Aquellos hombres de la balsa, tranquilos y diestros, provenían de una ciudad llamada Salangone (hoy Salango) y traían consigo un tesoro no solo material, sino cultural: mantas tejidas con lana y algodón, y sobre todo, conchas marinas rojas y blancas. Eran spondylus, el mullu, una concha sagrada, valiosa como el oro, pero con un poder que iba más allá del comercio: era ofrenda, amuleto, símbolo de fertilidad y vínculo entre los hombres y los dioses.
Así fue como los europeos tuvieron el primer contacto con los manteños, una civilización marítima y próspera que había hecho del comercio su forma de vida y del mar su camino, señala un artículo de la revista National Geographic.

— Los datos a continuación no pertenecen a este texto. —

(** * Installing a description *)
Lemma ofd_drop_frame j (h : Heap B) :
  (∀ i d n, ofds (Fds.ofd_drop j h) !! i = Some (d, n) → ∃ n0, ofds h !! i = Some (d, n0)) ∧
  (∀ i, is_Some (ptys h !! i) → is_Some (ptys (Fds.ofd_drop j h) !! i)).
Proof.
  unfold Fds.ofd_drop. destruct (ofds h !! j) as [[d0 n0]|] eqn:E; [|split; [eauto|done]]. case_if; cbn.
  - set (h' := set_ofds _ _). destruct (drop_frame d0 h') as (-> & _). split.
    + intros i d n. cbn. rewrite lookup_delete_Some. naive_solver.
    + intros i Hi. unfold Fds.drop_description. destruct (backing d0); try done; repeat case_match; try done; cbn; by rewrite lookup_alter_is_Some.
  - split; [|done]. intros i d n. rewrite lookup_insert_Some. naive_solver.
Qed.
Lemma install_frame t b fl ce (h : Heap B) :
  (∀ i d n, ofds (Fds.install_fd t b fl ce h).1 !! i = Some (d, n) → (∃ n0, ofds h !! i = Some (d, n0)) ∨ backing d = b) ∧
  (∀ i, is_Some (ptys h !! i) → is_Some (ptys (Fds.install_fd t b fl ce h).1 !! i)).
Proof.
  unfold Fds.install_fd. destruct (Fds.ofd_new _ h) as [j h1] eqn:En.
  assert (Hn : (∀ i d n, ofds h1 !! i = Some (d, n) → (∃ n0, ofds h !! i = Some (d, n0)) ∨ backing d = b) ∧ ptys h1 = ptys h).
  { unfold Fds.ofd_new, Fds.fresh in En. injection En as <- <-. split; [|done]. intros i d n. cbn.
    rewrite lookup_insert_Some. naive_solver. }
  destruct Hn as [Hn Hp]. rewrite <- Hp. clear En Hp. unfold Fds.insert, Fds.insert_from, sbind, query.
  destruct (Fds.table t h1) as [x| |]; [|by split; [exact Hn|]..].
  destruct (Table.insert_from x 0 {| desc := j; cloexec := ce |}) as [x' [k|e|]]; cbn; [by split; [exact Hn|]|..].
  all: destruct (ofd_drop_frame j (Fds.put_table t x' h1)) as [Hd Hp]; split; [|done].
  all: intros i d n (n0 & Hi)%Hd; by apply (Hn i d n0).
Qed.
Lemma new_fd_runs w b fl ce :
  kernel_ok w → backing_ok w b → (∀ j, ¬ end_of j {| backing := b; offset := 0; flags := fl |}) →
  runs w done_ (Watching.new_fd b fl ce w).
Proof.
  intros Hw Hb Hp. unfold Watching.new_fd, with_heap.
  destruct (install_ok [] [] (fds (proc w)) b fl ce (heap (env w))) as (Hi & Ht & Hr); [apply inv_plain; [done|apply Hw]|apply Hw|].
  destruct (install_frame (fds (proc w)) b fl ce (heap (env w))) as [Ho Hq].
  destruct (Fds.install_fd _ b fl ce _) as [h r]. cbn [fst snd] in *.
  split; [|split; [cbn; done|by destruct r]].
  apply (kernel_ok_step w); try done; [apply Hw|apply Hw| | |].
  - intros i d n Hd. destruct (Ho i d n Hd) as [[n0 Hi0]|<-]; [left; by exists i, d, n0|right].
    unfold backing_ok, in_fs, has_pty in *. destruct (backing d); auto.
  - intros i Hs. apply Hq. by apply (ko_stdio w Hw).
  - intros id i Hs. apply Hq. by apply (ko_ids w Hw id).
Qed.

(** * Reclaiming *)
Lemma foldr_delete_subseteq (gone : list (nat * Z)) (m : gmap nat Z) : foldr (λ x m, delete x.1 m) m gone ⊆ m.
Proof. induction gone as [|x l IH]; cbn; [done|]. etrans; [apply delete_subseteq|done]. Qed.
Lemma secrets_valid v s : (∀ i h, host_secret_nodes s !! i = Some h → (i < length (nodes v))%nat) → Image_.secret_nodes_valid v s = true.
Proof.
  intros Hs. apply forallb_forall. intros [i h] Hi%list_elem_of_In%elem_of_map_to_list. apply bool_decide_eq_true_2.
  by apply lookup_lt_is_Some_2, (Hs i h).
Qed.
Lemma reclaim_image open i s : fs_good (vfs i) → (∀ j h, host_secret_nodes s !! j = Some h → (j < length (nodes (vfs i)))%nat) →
  ∃ i' s' n, Image_.reclaim_unlinked open (i, s) = Ok (i', s', n) ∧ fs_good (vfs i') ∧
    length (nodes (vfs i')) = length (nodes (vfs i)) ∧ host_secret_nodes s' ⊆ host_secret_nodes s.
Proof.
  intros [Hv Hl] Hs. unfold Image_.reclaim_unlinked. case_if; [by exists i, s, 0|].
  rewrite (secrets_valid _ _ Hs). cbn [negb].
  destruct (release_unreferenced_wf open (vfs i) Hv) as [Hv' Hn]. pose proof (release_unreferenced_links open (vfs i) Hl) as Hl'.
  destruct (Fs.release_unreferenced open (vfs i)) as [v n]. cbn [fst] in *. eexists _, _, _. split; [done|].
  split; [done|]. split; [done|apply foldr_delete_subseteq].
Qed.
Lemma put_store_ok w i s : kernel_ok w → fs_good (vfs i) → (length (nodes (fs w)) ≤ length (nodes (vfs i)))%nat →
  host_secret_nodes s ⊆ host_secret_nodes (secrets (env w)) → kernel_ok (Path.put_store (i, s) w).
Proof.
  intros Hw Hv Hl Hs. apply (kernel_ok_step w); try done; [|apply Hw..| |apply Hw|apply Hw].
  - pose proof (ko_cwd w Hw) as Hc. unfold in_fs in *. change (fs (Path.put_store (i, s) w)) with (vfs i).
    change (proc (Path.put_store (i, s) w)) with (proc w). lia.
  - intros j d n Hd. left. by exists j, d, n.
Qed.
Lemma reclaim_runs w : kernel_ok w → runs w done_ (Path.reclaim w).
Proof.
  intros Hw. unfold Path.reclaim.
  destruct (reclaim_image (Path.open_now w) (image (env w)) (secrets (env w))) as (i & s & n & -> & Hg & Hn & Hs);
    [apply Hw|apply Hw|].
  assert (length (nodes (fs w)) ≤ length (nodes (vfs i)))%nat by (unfold fs; lia).
  split; [by apply put_store_ok|by split].
Qed.

(** * The steps the calls share *)
Section looks.
Context {C : Type} (w : machine) (Hw : kernel_ok w) (Q : C → machine → Prop).

Lemma desc_runs fd (k : Z * Description → stm machine Z C) :
  (∀ i d n, ofds (heap (env w)) !! i = Some (d, n) → backing_ok w (backing d) → runs w Q (k (i, d) w)) →
  runs w Q (sbind (get_desc fd) k w).
Proof.
  intros Hk. unfold sbind. destruct (get_desc_cases fd w Hw) as [(i & d & n & -> & Hd & Hb)|[e ->]]; [by eapply Hk|by split].
Qed.
Lemma dir_runs fd (k : nat → stm machine Z C) :
  (∀ base, (Path.dir_of fd w).2 = Ok base → in_fs w base → runs w Q (k base w)) → runs w Q (sbind (Path.dir_of fd) k w).
Proof.
  unfold Path.dir_of. case_if; [intros Hk; by apply runs_gets, Hk, Hw|]. unfold sbind.
  destruct (get_desc_cases fd w Hw) as [(i & d & n & -> & Hd & Hok)|[e ->]]; [cbn [snd]|by split].
  destruct (backing d); intros Hk; try by split. by apply Hk.
Qed.
Lemma resolve_runs base path fl (k : Resolved → stm machine Z C) :
  in_fs w base →
  (∀ r, resolve (fs w) base path fl = Ok r → resolved_wf (fs w) r → in_fs w (r_parent r) →
     (∀ i, r_node r = Some i → in_fs w i) → runs w Q (k r w)) →
  runs w Q (sbind (Path.resolve_at base path fl) k w).
Proof.
  intros Hb Hk. destruct (ko_fs w Hw) as [Hv _].
  apply runs_query; [done|..]; destruct (resolve_cases (fs w) Hv base path fl Hb) as [(r & E & Hr & Hp & Hn)|[e E]]; rewrite E; try done.
  intros r' [= <-]. by apply Hk.
Qed.
Lemma found_runs r (k : nat → stm machine Z C) :
  (∀ i, r_node r = Some i → runs w Q (k i w)) → runs w Q (sbind (Path.found r) k w).
Proof.
  intros Hk. apply runs_query; [done|by destruct (r_node r)|]. intros i. destruct (r_node r); [|done]. intros [= <-]. by apply Hk.
Qed.
Lemma node_runs i (k : Node → stm machine Z C) :
  in_fs w i → (∀ n, nodes (fs w) !! i = Some n → node_wf (length (nodes (fs w))) n → runs w Q (k n w)) →
  runs w Q (sbind (Path.node_of i) k w).
Proof.
  intros Hi Hk. destruct (ko_fs w Hw) as [Hv _]. destruct (node_at_ok (fs w) Hv i Hi) as (n & Hn & E & Hwf).
  apply runs_query; [done|by rewrite E|]. intros n'. rewrite E. intros [= <-]. by apply Hk.
Qed.
Lemma is_dir_runs i (k : bool → stm machine Z C) :
  in_fs w i → (∀ b, runs w Q (k b w)) → runs w Q (sbind (query (λ w, is_dir (fs w) i)) k w).
Proof.
  intros Hi Hk. destruct (ko_fs w Hw) as [Hv _]. destruct (is_dir_ok (fs w) Hv i Hi) as (n & Hn & E).
  apply runs_query; [done|by rewrite E|auto].
Qed.
Lemma is_dir_opt_runs r (k : bool → stm machine Z C) :
  (∀ i, r = Some i → in_fs w i) → (∀ b, runs w Q (k b w)) → runs w Q (sbind (Path.is_dir_opt r) k w).
Proof. intros Hi Hk. destruct r as [i|]; [apply is_dir_runs; auto|apply Hk]. Qed.
End looks.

Una red tejida con conchas y rutas marinas
Los manteños no eran un pueblo cualquiera. Desde las actuales provincias de Manabí y Guayas, tejieron redes comerciales que llegaban hasta México y Chile. Surcaron el Pacífico en balsas como la que encontró Ruiz, llevando spondylus, tejidos de algodón y metales preciosos a todos los rincones de la costa. Eran diplomáticos, navegantes y estrategas. Y su poder no se imponía por la guerra, sino por el intercambio.
El epicentro espiritual y político de esta red estaba en Salango, sede de un importante cacicazgo, y en lugares sagrados como la isla de La Plata. De su sistema urbano aún se conoce poco, pero lo suficiente para asombrar a quienes lo vieron por primera vez: calles trazadas con orden, cultivos diversos y una administración que los propios cronistas españoles describieron con sorpresa.
Un legado de los manteños bajo las piedras
Durante siglos, el mundo olvidó a los manteños. No eran incas ni mayas; no aparecían en los grandes relatos. Hasta que, en 1907, el arqueólogo H. Saville, de la Universidad de Columbia, desembarcó en la costa ecuatoriana. Lo que encontró en el sitio de Cerro de Hojas–Jaboncillo cambiaría la historia: sillas de piedra, estructuras urbanas complejas y un asentamiento que revelaba una civilización sofisticada.
La noticia llegó al periódico New York Times, que anunció: “An unknown race found in the tropics” (descubren una raza desconocida en los trópicos), señala la publicación de National Geographic. Décadas después, los arqueólogos ecuatorianos Jijón y Caamaño, y luego Estrada, continuarían el trabajo. Propusieron que el Estado manteño no era un reino centralizado, sino una Liga de Mercaderes: una federación de ciudades unidas por el comercio y la diplomacia.
Las investigaciones en Ligüiqui
Más recientemente, arqueólogos españoles y ecuatorianos estudiaron el complejo pesquero de seis kilómetros en Ligüiqui (Manta): corrales marinos, hechos con lajas de piedra, diseñados con tal precisión que permitían capturar peces de forma pasiva y sostenible, señalan los investigadores.
Mientras los imperios de su época crecían con espadas y tributos, los manteños tejían rutas con conchas y tejidos. Y cuando los españoles los encontraron, no vieron solo una balsa cargada de mercancías: vieron la punta de un iceberg cultural que aún hoy estamos redescubriendo.